━━ STUDY MATERIAL ━━
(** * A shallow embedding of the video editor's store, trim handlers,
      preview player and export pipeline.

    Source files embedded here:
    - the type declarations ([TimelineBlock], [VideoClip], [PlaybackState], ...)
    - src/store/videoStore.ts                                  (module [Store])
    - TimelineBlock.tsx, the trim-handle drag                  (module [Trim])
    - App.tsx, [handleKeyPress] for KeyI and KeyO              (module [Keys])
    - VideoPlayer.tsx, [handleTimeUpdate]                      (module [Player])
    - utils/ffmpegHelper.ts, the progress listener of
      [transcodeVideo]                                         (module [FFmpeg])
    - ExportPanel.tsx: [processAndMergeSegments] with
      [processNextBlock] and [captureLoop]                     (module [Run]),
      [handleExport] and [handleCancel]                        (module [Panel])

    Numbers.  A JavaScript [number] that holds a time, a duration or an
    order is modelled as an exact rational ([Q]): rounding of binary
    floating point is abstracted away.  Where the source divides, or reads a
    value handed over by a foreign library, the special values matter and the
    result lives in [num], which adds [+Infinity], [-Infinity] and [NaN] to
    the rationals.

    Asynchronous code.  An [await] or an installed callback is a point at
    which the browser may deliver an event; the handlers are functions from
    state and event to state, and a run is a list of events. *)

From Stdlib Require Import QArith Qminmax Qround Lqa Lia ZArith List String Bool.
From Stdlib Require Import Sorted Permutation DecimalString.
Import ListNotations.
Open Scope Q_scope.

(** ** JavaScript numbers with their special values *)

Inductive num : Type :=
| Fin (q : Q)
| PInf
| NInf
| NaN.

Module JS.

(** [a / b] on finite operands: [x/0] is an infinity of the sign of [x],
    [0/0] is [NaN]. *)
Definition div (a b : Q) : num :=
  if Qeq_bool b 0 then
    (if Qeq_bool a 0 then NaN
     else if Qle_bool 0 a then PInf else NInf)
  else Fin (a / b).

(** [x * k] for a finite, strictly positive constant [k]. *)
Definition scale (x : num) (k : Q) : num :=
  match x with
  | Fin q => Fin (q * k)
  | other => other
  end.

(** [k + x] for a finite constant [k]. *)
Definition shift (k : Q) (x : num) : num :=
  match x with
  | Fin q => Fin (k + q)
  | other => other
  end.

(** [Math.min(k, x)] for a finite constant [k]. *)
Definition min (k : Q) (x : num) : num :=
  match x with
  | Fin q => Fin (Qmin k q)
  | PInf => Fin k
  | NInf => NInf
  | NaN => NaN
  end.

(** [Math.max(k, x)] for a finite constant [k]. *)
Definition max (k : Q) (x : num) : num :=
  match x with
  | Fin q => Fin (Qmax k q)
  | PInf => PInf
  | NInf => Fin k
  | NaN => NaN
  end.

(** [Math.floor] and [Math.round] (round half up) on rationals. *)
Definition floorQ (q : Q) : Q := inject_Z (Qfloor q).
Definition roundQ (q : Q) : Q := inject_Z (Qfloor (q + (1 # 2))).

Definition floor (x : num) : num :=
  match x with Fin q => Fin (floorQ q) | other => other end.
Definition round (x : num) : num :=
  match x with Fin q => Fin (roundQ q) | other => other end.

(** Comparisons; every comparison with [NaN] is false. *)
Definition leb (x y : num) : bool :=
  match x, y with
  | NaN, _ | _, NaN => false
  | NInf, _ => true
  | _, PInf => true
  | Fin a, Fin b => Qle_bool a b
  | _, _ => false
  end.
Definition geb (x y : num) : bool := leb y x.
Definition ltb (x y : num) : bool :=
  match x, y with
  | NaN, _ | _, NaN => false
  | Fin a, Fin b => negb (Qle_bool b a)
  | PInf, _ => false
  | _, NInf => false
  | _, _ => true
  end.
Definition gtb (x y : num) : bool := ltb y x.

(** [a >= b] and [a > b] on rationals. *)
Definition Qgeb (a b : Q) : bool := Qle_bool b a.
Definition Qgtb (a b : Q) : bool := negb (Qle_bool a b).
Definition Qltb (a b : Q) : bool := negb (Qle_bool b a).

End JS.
━━━
* WHAT YOU SHOULD DO *
State the number of lines in these entries where the word "roundQ" occurs, without any other words.

* RESULT *
2